→ TASK
When you reach the line with "sc_ShowRealLatency : bool;" in the data below, begin printing lines exactly, and stop once the line with "sc_AutoPingFullScanMode : string;" has been printed.

→ SUPPLIED DATA
(* ===== verification/Config.v ===== *)
(** * Server and global configuration: [internal/config/config.go]

    The configuration of a proxied server with its validation, normalisation and
    defaults, the table of servers of [ConfigManager], and the global
    configuration.  [time.Parse("15:04", s)] and [net.SplitHostPort] are modelled
    as far as their success; DNS resolution and the outcome of writing the file
    are arguments.  Field names carry the prefix of their structure. *)

From Stdlib Require Import Strings.String Strings.Ascii.
From stdpp Require Import pretty.
From S2P Require Import Prelude GoBytes GoString.

(** ** Constants *)

Definition AutoPingFullScanModeDisabled : string := "".
Definition AutoPingFullScanModeDaily : string := "daily".
Definition AutoPingFullScanModeInterval : string := "interval".

Definition defaultAutoPingIntervalMinutes : Z := 10.
Definition defaultAutoPingTopCandidates : Z := 10.
Definition defaultAutoPingFullScanTime : string := "04:00".
Definition defaultAutoPingFullScanIntervalHr : Z := 24.
Definition defaultLatencyHistoryMinIntervalMinute : Z := 10.
Definition defaultLatencyHistoryRenderLimit : Z := 100.
Definition defaultLatencyHistoryStorageLimit : Z := 1000.
Definition defaultLatencyHistoryRetentionDays : Z := 5.

Definition ProxyModeTransparent : string := "transparent".
Definition ProxyModePassthrough : string := "passthrough".
Definition ProxyModeRakNet : string := "raknet".
Definition ProxyModeRawUDP : string := "raw_udp".
Definition ProxyModeMITM : string := "mitm".

Definition LatencyModeNormal : string := "normal".
Definition LatencyModeAggressive : string := "aggressive".
Definition LatencyModeFECTunnel : string := "fec_tunnel".

Definition RawUDPKickStrategyDisconnectOnly : string := "disconnect_only".
Definition raw_udp_kick_strategies : list string :=
  [""; "disconnect_raknet"; "disconnect_only"; "playstatus_disconnect"; "playstatus_disconnect_raknet";
   "compressed_disconnect_only"; "compressed_disconnect_raknet"; "raw_batch_disconnect_only";
   "raw_batch_disconnect_raknet"; "legacy_disconnect_only"; "legacy_disconnect_raknet"]%string.

(** ** Data *)

Record NodeAutoSelectBlock := {
  nb_Reason : string;
  nb_BlockedAt : gotime;
  nb_ExpiresAt : option gotime;
}.

Record UDPSpeederConfig := {
  us_Enabled : bool;
  us_BinaryPath : string;
  us_LocalListenAddr : string;
  us_RemoteAddr : string;
  us_FEC : string;
  us_Key : string;
  us_Mode : Z;
  us_TimeoutMs : Z;
  us_MTU : Z;
  us_DisableObscure : bool;
  us_DisableChecksum : bool;
  us_ExtraArgs : list string;
}.

Record ServerConfig := {
  sc_ID : string;
  sc_Name : string;
  sc_Target : string;
  sc_Port : Z;
  sc_ListenAddr : string;
  sc_Protocol : string;
  sc_Enabled : bool;
  sc_Hidden : bool;
  sc_LegacyDisabled : option bool;
  sc_UDPSpeeder : option UDPSpeederConfig;
  sc_SendRealIP : bool;
  sc_ResolveInterval : Z;
  sc_IdleTimeout : Z;
  sc_BufferSize : Z;
  sc_UDPSocketBufferSize : Z;
  sc_DisabledMessage : string;
  sc_CustomMOTD : string;
  sc_ProxyMode : string;
  sc_ACLServerID : string;
  sc_RawUDPKickStrategy : string;
  sc_XboxAuthEnabled : bool;
  sc_XboxTokenPath : string;
  sc_ProxyOutbound : string;
  sc_ShowRealLatency : bool;
  sc_LoadBalance : string;
  sc_LoadBalanceSort : string;
  sc_ProtocolVersion : Z;
  sc_LatencyMode : string;
  sc_AutoPingEnabled : bool;
  sc_AutoPingIntervalMinutes : Z;
  sc_AutoPingTopCandidates : Z;
  sc_AutoPingFullScanMode : string;
  sc_AutoPingFullScanTime : string;
  sc_AutoPingFullScanIntervalHours : Z;
  sc_AutoSelectBlockedNodes : gmap string (option NodeAutoSelectBlock);
  sc_resolvedIP : string;
  sc_lastResolved : gotime;
}.

Record GlobalConfig := {
  gc_MaxSessionRecords : Z;
  gc_MaxAccessLogRecords : Z;
  gc_APIPort : Z;
  gc_APIKey : string;
  gc_APIEntryPath : string;
  gc_DatabasePath : string;
  gc_DebugMode : bool;
  gc_LogDir : string;
  gc_LogRetentionDays : Z;
  gc_LogMaxSizeMB : Z;
  gc_AuthVerifyEnabled : bool;
  gc_AuthVerifyURL : string;
  gc_AuthCacheMinutes : Z;
  gc_ProxyPortsEnabled : bool;
  gc_PassthroughIdleTimeout : Z;
  gc_PublicPingTimeoutSeconds : Z;
  gc_ServerAutoPingIntervalMinutesDefault : Z;
  gc_ServerAutoPingTopCandidatesDefault : Z;
  gc_ServerAutoPingFullScanModeDefault : string;
  gc_ServerAutoPingFullScanTimeDefault : string;
  gc_ServerAutoPingFullScanIntervalHoursDefault : Z;
  gc_ProxyPortAutoPingIntervalMinutesDefault : Z;
  gc_ProxyPortAutoPingTopCandidatesDefault : Z;
  gc_ProxyPortAutoPingFullScanModeDefault : string;
  gc_ProxyPortAutoPingFullScanTimeDefault : string;
  gc_ProxyPortAutoPingFullScanIntervalHoursDefault : Z;
  gc_LatencyHistoryMinIntervalMinutes : Z;
  gc_LatencyHistoryRenderLimit : Z;
  gc_LatencyHistoryStorageLimit : Z;
  gc_LatencyHistoryRetentionDays : Z;
}.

→ WRITTEN REPLY
  sc_ShowRealLatency : bool;
  sc_LoadBalance : string;
  sc_LoadBalanceSort : string;
  sc_ProtocolVersion : Z;
  sc_LatencyMode : string;
  sc_AutoPingEnabled : bool;
  sc_AutoPingIntervalMinutes : Z;
  sc_AutoPingTopCandidates : Z;
  sc_AutoPingFullScanMode : string;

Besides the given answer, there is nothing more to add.